On August 7, 2007, Dr. Kuruvilla, Plaintiff's treating psychiatrist at Daymont, reported that she first saw Plaintiff on May 11, 2005, although he had been under the care of other psychiatrists at Daymont since 1987. PageID 392-96. Dr. Kuruvilla also reported that Plaintiff's affect was shallow and constricted, his mood stayed euthymic, dealing with people made him very guarded and consequently he isolated himself, he was paranoid in his thinking, was oriented, and that his concentration appeared normal. Id. Dr. Kuruvilla reported further that Plaintiff's memory was intact, he displayed concrete thinking, was of average intelligence, had very superficial insight and normal judgment, had a fair response to medications, was able to remember and understand directions although orders or directions from others made him very anxious, was able to concentrate although he could not persist at tasks and complete them in a timely fashion, and that he was able to maintain attention. Id. Dr. Kuruvilla noted that Plaintiff's abilities with respect to social interaction, adaption, and reacting to pressure in work-settings were very poor. Id.

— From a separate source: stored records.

(** X8: when the local fetch rejects, or when reading the blob of an
    [ok] response rejects, the rejection is caught: nothing is sent to
    the backend, the log is the fetch, the console line and one alert
    with the error's message or the fallback text, and the state is the
    submitted one with [uploading] false. *)
Theorem handleSubmit_fetch_rejected
  (env : Env) (st : State)
  (resource : jsstring) (answer : Promise Response) (e : JsError) :
  In (Call_fetch resource answer) (trace (handleSubmit env) st) ->
  answer = Rejected e
  \/ (exists response,
        answer = Resolved response /\ ok response = true
        /\ blob response = Rejected e) ->
  trace (handleSubmit env) st =
    [ Call_fetch resource answer;
      console_error (js "Error submitting form:") e;
      Alert_alert (js "Error")
        (message_or e (js "Something went wrong while submitting your form")) ]
  /\ final (handleSubmit env) st = with_uploading false st.
Proof.
  open_run (handleSubmit env) st c st' log H.
  intros Hin Hcase.
  exec H; in_log Hin; injection Hin as <- <-;
    (destruct Hcase as [Hrej | (response & Hres & Hok & Hblob)];
     [ try discriminate Hrej; try (injection Hrej as <-; split; reflexivity)
     | try discriminate Hres; injection Hres as <-;
       try (rewrite Hok in *; discriminate);
       try congruence;
       match goal with
       | Hb : blob _ = Rejected _ |- _ =>
           rewrite Hblob in Hb; injection Hb as <-
       end;
       split; reflexivity ]).
Qed.
Lemma reachable_balanceNonNegative_witness :
  balanceNonNegative
    (runTools (simulatedWorld (Thrown "no file") alwaysConfirmed)
       [connect_wallet "key" None; create_token "Reward" "RWD" 1000 None;
        add_liquidity 10 (3 # 2); add_liquidity 10 1]
       initialState).
Proof.
  apply (reachable_balanceNonNegative
           (simulatedWorld (Thrown "no file") alwaysConfirmed)).
  intros key lamports [= <-]. discriminate.
Defined.

(** ** calculate_amounts *)

Lemma orNum_positive (o : option Q) (d : Q) :
  (0 < d)%Q -> (forall q, o = Some q -> (0 < q)%Q) -> (0 < Js.orNum o d)%Q.
Proof.
  intros Hd Ho. unfold Js.orNum. destruct o as [q|]; [|exact Hd].
  destruct (Qeq_bool q 0); [exact Hd | by apply Ho].
Qed.

Lemma foldl_insert_values {V} (P : V -> Prop) (entries : list (string * V))
    (m : gmap string V) :
  (forall k v, m !! k = Some v -> P v) ->
  Forall (fun kv => P kv.2) entries ->
  forall k v,
    foldl (fun m '(key, value) => <[key := value]> m) m entries !! k = Some v ->
    P v.
Proof.
  intros Hm Hentries. revert m Hm.
  induction Hentries as [|[key value] entries Hhead _ IH]; intros m Hm; cbn;
    [exact Hm|].
  apply IH. intros k v Hlook.
  apply lookup_insert_Some in Hlook as [[_ <-]|[_ Hlook]]; [exact Hhead|].
  by eapply Hm.
Qed.

Lemma defaultRoleTokens_positive (k : string) (v : Q) :
  defaultRoleTokens !! k = Some v -> (0 < v)%Q.
Proof.
  unfold defaultRoleTokens. intros H.
  repeat (apply lookup_insert_Some in H as [[_ <-]|[_ H]]; [reflexivity|]).
  by rewrite lookup_empty in H.
Qed.

Lemma zodOptionalPositive_Some (o : option Q) (q : Q) :
  zodOptionalPositive o = true -> o = Some q -> (0 < q)%Q.
Proof. intros H ->. by apply zodPositive_true. Qed.

(** Every entry of the role table is positive once the arguments passed the
    schema. *)
Lemma roleTokens_positive (roleAmounts : option RoleAmounts) (k : string) (v : Q) :
  zodRoleAmounts roleAmounts = true ->
  roleTokens roleAmounts !! k = Some v -> (0 < v)%Q.
Proof.
  intros Hzod. unfold roleTokens.
  apply foldl_insert_values; [apply defaultRoleTokens_positive|].
  destruct roleAmounts as [ra|]; [|constructor]. cbn in Hzod.
  repeat (apply andb_true_iff in Hzod as [Hzod ?]).
  unfold roleAmountsEntries.
  destruct ra as [o d m vp vip]; cbn in *.
  repeat match goal with
         | |- context [omap _ (_ :: _)] => cbn [omap list_omap]
         end.
  destruct o, d, m, vp, vip; cbn;
    repeat constructor; cbn; by apply zodPositive_true.
Qed.

Lemma employeeTokenAmount_positive (uniformAmount : option Q)
    (roleAmounts : option RoleAmounts) (employee : Employee) :
  zodOptionalPositive uniformAmount = true ->
  zodRoleAmounts roleAmounts = true ->
  (0 < employeeTokenAmount uniformAmount (roleTokens roleAmounts) employee)%Q.
Proof.
  intros Hu Hra. unfold employeeTokenAmount.
  destruct (Js.truthyNum uniformAmount) eqn:Htruthy.
  - destruct uniformAmount as [u|]; [|discriminate]. by apply zodPositive_true.
  - destruct (Js.truthyStr (role employee)); [|reflexivity].
    destruct (role employee) as [r|]; [|reflexivity].
    unfold roleTokenAmount.
    repeat case_match; try reflexivity;
      (apply orNum_positive; [reflexivity|]);
      intros q Hq; by eapply roleTokens_positive.
Qed.
Lemma update_unfold (env : Env) (w : World) :
  driver w = true ->
  updateGraphAndRelationships getSession env w =
  update_body env (mkWorld (db w) (driver w) (trace w ++ [EPipeline]) (uuid w)).
Proof.
  intros H. unfold updateGraphAndRelationships. cbv [bind emit].
  rewrite getSession_inited by exact H. reflexivity.
Qed.

(** With the adapter initialized, the maintenance pass never throws: it
    records [EPipeline], then maintenance statements only. *)
Lemma update_shape (env : Env) (w : World) :
  driver w = true ->
  snd (updateGraphAndRelationships getSession env w) = Normal tt /\
  driver (fst (updateGraphAndRelationships getSession env w)) = true /\
  exists nw, trace (fst (updateGraphAndRelationships getSession env w)) =
             trace w ++ EPipeline :: nw /\ Forall maintenance_request nw.
Proof.
  intros H. rewrite update_unfold by exact H.
  split; [apply try_catch_unit|].
  destruct (appends_update_body env (mkWorld (db w) (driver w) (trace w ++ [EPipeline]) (uuid w)) H)
    as [D [nw [T F]]].
  split; [exact D|]. exists nw. rewrite T. simpl. rewrite <- app_assoc. auto.
Qed.

Lemma appends_update (P : Event -> Prop) :
  P EPipeline -> (forall e, maintenance_request e -> P e) ->
  appends_only P (updateGraphAndRelationships getSession).
Proof.
  intros HP HM env w H. destruct (update_shape env w H) as [_ [D [nw [T F]]]].
  split; [exact D|]. exists (EPipeline :: nw). split; [exact T|].
  constructor; [exact HP|]. exact (Forall_impl _ HM F).
Qed.

Lemma no_embeddings_find (d : DB) :
  no_embeddings d ->
  find (fun n => has_label "Chunk" n && match embedding n with Some _ => true | None => false end)
       (nodes d) = None.
Proof.
  unfold no_embeddings. destruct d as [ns rs gp vi nn]. simpl.
  induction ns as [|n ns IH]; intros H; simpl; [reflexivity|].
  destruct (has_label "Chunk" n) eqn:L.
  - rewrite (H n (or_introl eq_refl) L). simpl. apply IH. intros m Hm. apply H. now right.
  - simpl. apply IH. intros m Hm. apply H. now right.
Qed.

Lemma update_no_fail_trace (env : Env) (w : World) :
  driver w = true -> no_embeddings (db w) -> (forall r, run_fails env r = None) ->
  trace (fst (updateGraphAndRelationships getSession env w)) =
  trace w ++ [EPipeline; ERun QEmbeddingDim; ERun QGraphExists] ++
  (if graphProjected (db w) then [ERun QGraphDrop] else []) ++
  [ERun QGraphProject; ERun QDeleteSimilar; ERun (QKnnWrite 5)].
Proof.
  intros H HE Hf. rewrite update_unfold by exact H.
  destruct w as [d dr tr u]. simpl in H, HE |- *. subst dr.
  unfold update_body, createOrUpdateVectorIndex, getEmbeddingDimensions, projectGraph,
    createKNNRelationships.
  cbv [bind try_catch run ret].
  repeat (first [rewrite getSession_inited by reflexivity | rewrite Hf
                | rewrite (no_embeddings_find d HE)]; cbn -[getSession find]).
  destruct (graphProjected d) eqn:G; cbn -[getSession find];
  unfold sem_graph_drop, sem_graph_project, sem_knn_write; rewrite ?G; cbn -[getSession find];
  repeat (first [rewrite getSession_inited by reflexivity | rewrite Hf]; cbn -[getSession find]);
  rewrite <- !app_assoc; reflexivity.
Qed.

Lemma cuvi_no_embeddings (env : Env) (w : World) :
  driver w = true -> no_embeddings (db w) ->
  createOrUpdateVectorIndex getSession env w =
  (mkWorld (db w) true (trace w ++ [ERun QEmbeddingDim]) (uuid w), Normal tt).
Proof.
  intros H HE. destruct w as [d dr tr u]. simpl in H, HE |- *. subst dr.
  unfold createOrUpdateVectorIndex, getEmbeddingDimensions.
  cbv [bind try_catch run ret].
  rewrite getSession_inited by reflexivity. cbn -[getSession find].
  rewrite getSession_inited by reflexivity. cbn -[getSession find].
  destruct (run_fails env QEmbeddingDim); cbn -[find]; [reflexivity|].
  rewrite (no_embeddings_find d HE). reflexivity.
Qed.

Lemma appends_write_cached (ns d : string) (chunks : list (Meta * list Q)) :
  appends_only (fun e => e <> EPipeline) (write_cached ns d chunks).
Proof.
  induction chunks as [|[m values] cs IH]; simpl; [apply appends_ret|].
  apply appends_bind; [apply appends_uuidv4|intros cid].
  apply appends_bind; [apply appends_run; discriminate|intros _]. exact IH.
Qed.

Lemma appends_write_chunks (ns d : string) (metadata : Meta) (textChunks : list string)
  (vs : list (list Q)) : forall i,
  appends_only (fun e => e <> EPipeline) (write_chunks ns d metadata textChunks i vs).
Proof.
  induction vs as [|v vs IH]; intros i; simpl; [apply appends_ret|].
  apply appends_bind; [apply appends_uuidv4|intros cid].
  apply appends_bind; [apply appends_run; discriminate|intros _]. apply IH.
Qed.

Lemma add_pipeline_once (env : Env) (w : World) (ns : string) (dd : DocumentData)
  (path : option string) (skipCache : bool) :
  driver w = true ->
  snd (addDocumentToNamespace ns dd path skipCache env w) = Normal (AddResult true None) ->
  exists pre post,
    trace (fst (addDocumentToNamespace ns dd path skipCache env w)) =
      trace w ++ pre ++ EPipeline :: post /\
    Forall (fun e => e <> EPipeline) pre /\ Forall maintenance_request post.
Proof.
  intros H. unfold addDocumentToNamespace.
  cbv [bind try_catch ask ret]. rewrite getSession_inited by exact H.
  destruct (String.eqb (dd_pageContent dd) ""); [discriminate|].
  destruct (if skipCache then cachedVectorInformation env path else None) as [chunks|].
  - destruct (appends_write_cached ns (dd_docId dd) chunks env w H) as [D1 [n1 [T1 F1]]].
    destruct (write_cached ns (dd_docId dd) chunks env w) as [w1 [[]|e]]; simpl in D1, T1;
      [|discriminate].
    destruct (update_shape env w1 D1) as [R [_ [nw [T F]]]].
    destruct (updateGraphAndRelationships getSession env w1) as [w2 c2].
    simpl in R, T. subst c2. intros _. simpl.
    exists n1, nw. rewrite T, T1, <- app_assoc. auto.
  - cbv [emit lift throw].
    set (w0 := mkWorld (db w) (driver w) (trace w ++ [EEmbedChunks (splitText env (dd_pageContent dd))]) (uuid w)).
    destruct (embedChunks env (splitText env (dd_pageContent dd))) as [[[|v vs]|]|e];
      try discriminate.
    destruct (appends_write_chunks ns (dd_docId dd) (dd_metadata dd)
                (splitText env (dd_pageContent dd)) (v :: vs) 0 env w0 H) as [D1 [n1 [T1 F1]]].
    destruct (write_chunks ns (dd_docId dd) (dd_metadata dd)
                (splitText env (dd_pageContent dd)) 0 (v :: vs) env w0) as [w1 [[]|e]];
      simpl in D1, T1; [|discriminate].
    set (w1' := mkWorld (db w1) (driver w1) (trace w1 ++ [EStoreVectorResult]) (uuid w1)).
    destruct (update_shape env w1' D1) as [R [_ [nw [T F]]]].
    destruct (updateGraphAndRelationships getSession env w1') as [w2 c2].
    simpl in R, T. subst c2. intros _. simpl.
    exists ([EEmbedChunks (splitText env (dd_pageContent dd))] ++ n1 ++ [EStoreVectorResult]), nw.
    rewrite T. unfold w1'. simpl. rewrite T1. unfold w0. simpl.
    rewrite <- !app_assoc. split; [reflexivity|]. split; [|exact F].
    constructor; [discriminate|]. apply Forall_app. split; [exact F1|].
    constructor; [discriminate|constructor].
Qed.

Lemma delete_pipeline (env : Env) (w : World) (ns d : string) (b : bool) :
  driver w = true ->
  snd (deleteDocumentFromNamespace ns d env w) = Normal (JBool b) ->
  b = Nat.ltb 0 (List.length (filter (fun n => in_ns ns n && String.eqb (docId n) d) (nodes (db w)))) /\
  exists post,
    trace (fst (deleteDocumentFromNamespace ns d env w)) = trace w ++ ERun (QDeleteDoc ns d) :: post /\
    (b = false -> post = []) /\
    (b = true -> exists m, post = EPipeline :: m /\ Forall maintenance_request m).
Proof.
  intros H. unfold deleteDocumentFromNamespace.
  cbv [bind try_catch ret run]. rewrite getSession_inited by exact H.
  destruct (run_fails env (QDeleteDoc ns d)); [discriminate|].
  unfold sem_delete_doc. cbn -[updateGraphAndRelationships getSession Nat.ltb].
  rewrite length_map.
  set (c := List.length (filter (fun n => in_ns ns n && String.eqb (docId n) d) (nodes (db w)))).
  set (w1 := mkWorld _ (driver w) (trace w ++ [ERun (QDeleteDoc ns d)]) (uuid w)).
  destruct (Nat.ltb 0 c) eqn:L.
  - assert (D1 : driver w1 = true) by exact H.
    destruct (update_shape env w1 D1) as [R [_ [nw [T F]]]].
    destruct (updateGraphAndRelationships getSession env w1) as [w2 c2].
    simpl in R, T. subst c2. simpl. intros E. inversion E; subst b.
    split; [reflexivity|]. exists (EPipeline :: nw).
    rewrite T. unfold w1. simpl. rewrite <- app_assoc.
    split; [reflexivity|]. split; [discriminate|]. intros _. eauto.
  - simpl. intros E. inversion E; subst b.
    split; [reflexivity|]. exists []. split; [reflexivity|]. split; [auto|discriminate].
Qed.

(** C9 (counterexample).  The namespace holds one chunk without an
    embedding, the graph is projected and one SIMILAR_TO edge exists: the
    pass still drops and re-projects the graph and deletes and recomputes
    the KNN edges, which removes the existing edge. *)
Lemma C9_pass_not_noop :
  trace (fst (updateGraphAndRelationships getSession env0 (world_of db_unembedded))) =
    [EPipeline; ERun QEmbeddingDim; ERun QGraphExists; ERun QGraphDrop;
     ERun QGraphProject; ERun QDeleteSimilar; ERun (QKnnWrite 5)] /\
  rels db_unembedded <> [] /\
  rels (db (fst (updateGraphAndRelationships getSession env0 (world_of db_unembedded)))) = [].
Proof. vm_compute. split; [reflexivity|]. split; [discriminate|reflexivity]. Qed.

Dr. Kuruvilla reported on January 6, 2011, that Plaintiff had not worked for many years, his abilities to make occupational adjustment were good to fair to poor, he isolated himself and did not interact with others often, he was very quiet and preoccupied with his own thoughts most of the time, his abilities to make personal-social adjustments were good to fair, he was not motivated to do any work-related activities, and that he was not sure that he could handle any benefits in his own best interest. Id.

The record contains a copy of the voluminous office notes of treating physician Dr. Kominiarek dated November 9, 2007, through January 3, 2011. PageID 325-54; 708-1530. Those records reveal that over time, Dr. Kominiarek treated Plaintiff for various medical conditions including ankle and back pain. Id.

On July 9, 2009, Dr. Kominiarek reported that he had been treating Plaintiff since 200 [sic], for ankle and back pain, that he had limited flexion, extension, and rotation of his spine, muscle weakness, reflex abnormalities, muscle spasms, and muscle atrophy of his lower back, and that he used a cane. PageID 325-26.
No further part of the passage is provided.